Delaware Supreme Court Adopts Primedia Test for Post-Merger Shareholder Actions
Key Takeaways
- Under Delaware law, following the acquisition of an entity through a cash-out or stock-for-stock merger, equityholders generally lose standing to pursue derivative claims in the name of the acquired entity unless certain limited exceptions apply.
- In 2015, Delaware’s Chancery Court, in Primedia, established a three-part test for determining when former equityholders have standing to pursue post-merger direct claims for a controller’s alleged failure to secure the value of a material derivative claim during the merger negotiations.
- Delaware’s Supreme Court has now, through Spectra Energy, adopted the Primedia test, but with two important clarifications:
- Apart from making a threshold determination about plaintiff’s allegations, a trial court may not apply any further litigation risk discount in assigning value to the plaintiff’s claims on a motion to dismiss.
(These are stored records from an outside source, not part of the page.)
Lemma walks_kept_trans root s1 s2 s3 :
  walks_kept root s1 s2 → walks_kept root s2 s3 → walks_kept root s1 s3.
Proof.
  intros [W1 D1] [W2 D2]. split; [intros; by rewrite W2, W1|]. auto.
Qed.

Lemma alloc_step s :
  pa_inv (k_alloc s) → pa_used (k_alloc s) 0 → 0 < pa_avail (k_alloc s) →
  ∃ p a, allocate_page s = Ok (p * 2 ^ 12, set_alloc a s) ∧
    pa_inv a ∧ pa_avail a = pa_avail (k_alloc s) - 1 ∧ 0 < p < 2 ^ 40 ∧
    ¬ pa_used (k_alloc s) p ∧ pa_used a p ∧ (∀ q, pa_used (k_alloc s) q → pa_used a q).
Proof.
  intros Hinv H0 Hav. destruct (pa_alloc_ok _ Hinv Hav) as (p & a & Ha & ? & ? & ? & Hn & ? & ?).
  exists p, a. unfold allocate_page. rewrite Ha.
  assert (p ≠ 0) by (by intros ->). repeat split; (done || lia).
Qed.

(** The two writes of [new_table] and of the link, on memory. *)
Definition linked (m : mem) (parent i t : Z) : mem :=
  store64 (memory_zero m t 4096) (parent + 8 * i) (table_entry t).

Lemma page_slot_out t t' j :
  t mod 2 ^ 12 = 0 → t' mod 2 ^ 12 = 0 → t ≠ t' → 0 ≤ j < 512 →
  t' + 8 * j + 8 ≤ t ∨ t + 4096 ≤ t' + 8 * j.
Proof. intros. divmod_lia. Qed.

Lemma tree_not_used T root m used t :
  tables_ok T root m used → ¬ used (t / 2 ^ 12) → T !! t = None.
Proof.
  intros OK Hn. destruct (T !! t) as [[l p]|] eqn:E; [|done].
  by destruct (table_shape _ _ _ _ OK _ _ _ E) as (_&_&_&?).
Qed.

Lemma linked_tables_ok T root m used used' parent l p i t :
  tables_ok T root m used → T !! parent = Some (l, p) → (2 ≤ l)%nat → 0 ≤ i < 512 →
  T !! t = None → t mod 2 ^ 12 = 0 → 0 < t < 2 ^ 52 → used' (t / 2 ^ 12) →
  (∀ q, used q → used' q) →
  tables_ok (<[t := (pred l, p * 512 + i)]> T) root (linked m parent i t) used'.
Proof.
  intros OK Hp Hl Hi Ht Hal Hb Hu Hmono.
  destruct (table_shape _ _ _ _ OK _ _ _ Hp) as (Hl4 & Hpa & _ & _).
  assert (T ⊆ <[t:=(pred l, p * 512 + i)]> T) as Hsub by by apply insert_subseteq.
  assert (parent ≠ t) as Hpt by (intros ->; congruence).
  assert (tables_ok (<[t := (pred l, p * 512 + i)]> T) root (memory_zero m t 4096) used') as OK1.
  { constructor.
    - by apply (lookup_weaken T); [apply OK|].
    - intros t' l' p' [[<- [= <- <-]]|[Hne Ht']]%lookup_insert_Some; [split; [lia|done]|].
      destruct (table_shape _ _ _ _ OK _ _ _ Ht') as (?&?&?&?). auto.
    - intros t' l' p' j [[<- [= <- <-]]|[Hne Ht']]%lookup_insert_Some Hj.
      + left. apply load64_memory_zero_in; lia.
      + destruct (table_shape _ _ _ _ OK _ _ _ Ht') as (_&?&_).
        rewrite load64_memory_zero_out by (lia || by apply page_slot_out).
        eapply entry_ok_mono; [done|]. by apply OK. }
  eapply (tables_ok_store OK1); [by rewrite lookup_insert_ne|done|..].
  - rewrite table_entry_add by done. lia.
  - right; right. rewrite table_entry_not_leaf, address_mask_table_entry by (done || lia).
    rewrite lookup_insert_eq. by repeat split.
Qed.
- Trial courts must assess the materiality of the claim based on a consistent comparison of the claim to the value of the merger consideration.
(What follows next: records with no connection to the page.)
Lemma map_physical_at_1gb T root s c pa va bytes flags n :
  state_ok T root s → level4_table c = root → hugepages_supported s ≠ 0 → 0 ≤ flags < 2 ^ 16 →
  truthy (Z.land flags PAGING_FLAG_1GB) = true →
  0 < bytes → n = (bytes - 1) / 2 ^ 30 + 1 →
  0 ≤ va → va mod 2 ^ 30 = 0 → va mod 2 ^ 39 + n * 2 ^ 30 < 2 ^ 39 → va + n * 2 ^ 30 < 2 ^ 48 →
  0 ≤ pa → pa mod 2 ^ 30 = 0 → pa + n * 2 ^ 30 ≤ 2 ^ 52 →
  vacant 3 (k_mem s) root va →
  n + 1 ≤ pa_avail (k_alloc s) →
  ∃ s' T', paging_map_physical_at c pa va bytes flags s =
      Ok (va, set_used (u64 (used_virtual_pages s + n * 512 * 512)) s') ∧
    state_ok T' root s' ∧ grows (n + 1) T s T' s' ∧
    maps_range 3 root va pa n (paging_convert_flags flags + 128) s s'.
Proof.
  intros Hs Hroot Hhuge Hflags Hf1 Hb Hn Hva Hval Hblock Hvend Hpa Hpal Hpend Hvac Hav.
  assert (0 ≤ (bytes - 1) / 2 ^ 30) by (apply Z.div_pos; lia).
  destruct (index_1gb_ok T root s (new_index (level4_table c)) va flags n Hs Hroot Hf1 Hval)
    as (c1 & s1 & T1 & Hr1 & Hadv & Hc1 & Hk1 & Hav1); [lia|lia|].
  pose proof (adv_walks _ _ _ _ _ _ _ Hadv) as Hw1. pose proof (adv_grows _ _ _ _ _ _ _ Hadv) as Hg1.
  destruct (map_index_physical_1gb T1 root s1 c1 pa va bytes flags n (adv_ok _ _ _ _ _ _ _ Hadv) Hc1)
    as (c2 & s2 & T2 & Hr2 & Hs2 & Hg2 & Hm2); try done.
  { by rewrite (g_huge _ _ _ _ _ Hg1). }
  { eapply (vacant_advanced 3); [done|by left|lia|done]. }
  exists s2, T2. unfold paging_map_physical_at. rewrite (bind_ok _ _ _ _ _ Hr1). cbn [truthy Z.eqb negb].
  rewrite u16_small by lia. rewrite (bind_ok _ _ _ _ _ Hr2), (g_pages _ _ _ _ _ Hg1).
  split; [done|]. split; [done|]. split; [|eapply maps_range_from; [done|by apply Hadv|lia|done]].
  rewrite Z.add_comm. by eapply grows_trans.
Qed.

End Map.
- When facing a derivative claim that may later be pursued as a post-merger direct claim, Delaware companies should carefully consider (a) whether to assign value to the derivative claim, (b) how the Primedia test may affect the status of litigation post-merger, and (c) how materiality will be viewed by courts after the transaction is completed.
Summary
In Morris v. Spectra Energy Partners (DE) GP, LP,1 the Delaware Supreme Court clarified the test for determining when former equityholders have standing to pursue post-merger direct claims for a controller’s alleged failure to secure the value of a material derivative claim during the merger negotiations. Under Delaware law, and following the acquisition of an entity through a cash-out or stock-for-stock merger, equityholders generally lose standing to pursue derivative claims in the name of the acquired entity unless certain limited exceptions apply.2 But the Delaware courts have recognized that a former equityholder may plead a direct claim that the merger itself was unfair, “by charging the directors with breaches of fiduciary duty resulting in unfair dealing and/or unfair price.” Thus, a post-merger claim where a controller of the entity “failed to secure the value of material derivative claims . . . for the minority equity owners” is a direct claim that former equityholders can pursue without complying with the procedural hurdles that apply in derivative cases.3 When pursuing such claims, the issue of whether the underlying derivative claims were “material” to the merger may be a threshold standing issue litigated at the motion to dismiss stage.4
In Spectra Energy, the Supreme Court endorsed the three-part standing test developed by the Chancery Court in In re Primedia, Inc. Shareholders Litigation5 and clarified that, when assessing the materiality of the underlying derivative claims at the pleadings stage, trial courts may assess whether or not it is “reasonably conceivable” that the plaintiff could recover on the claims but may not “[a]pply a further litigation risk discount.”6
I. Proceedings Before the Chancery Court
Plaintiff, a public unitholder in the master limited partnership SEP, brought a derivative suit in the name of SEP against its general partner, SEP GP.7 SEP GP moved to dismiss under Chancery Rule 12(b)(6), but the Chancery Court denied the motion, holding that Plaintiff had pled facts sufficient to state a claim for breach of the partnership agreement against SEP GP.8
The litigation proceeded until SEP was acquired by Enbridge through a transaction in which SEP public unitholders received Enbridge common stock.9 Upon completion of the merger between SEP and Enbridge, Plaintiff and SEP GP voluntarily stipulated to the dismissal of Plaintiff’s derivative action.10 Thereafter, Plaintiff brought a direct suit in Chancery Court against SEP GP, alleging that it had agreed to the merger in bad faith because it failed to receive any value for the previously asserted derivative claim.11
Defendant moved to dismiss, arguing, inter alia, that Plaintiff lacked standing to pursue its direct claim because the underlying derivative claim was immaterial to the overall value of the Enbridge-SEP merger.12 The Chancery Court applied the Primedia test to determine whether Plaintiff had standing to pursue the action directly.13 The Primedia test requires a court to consider three questions:
1) Was the underlying claim viable?
2) Was its value material in light of the merger consideration?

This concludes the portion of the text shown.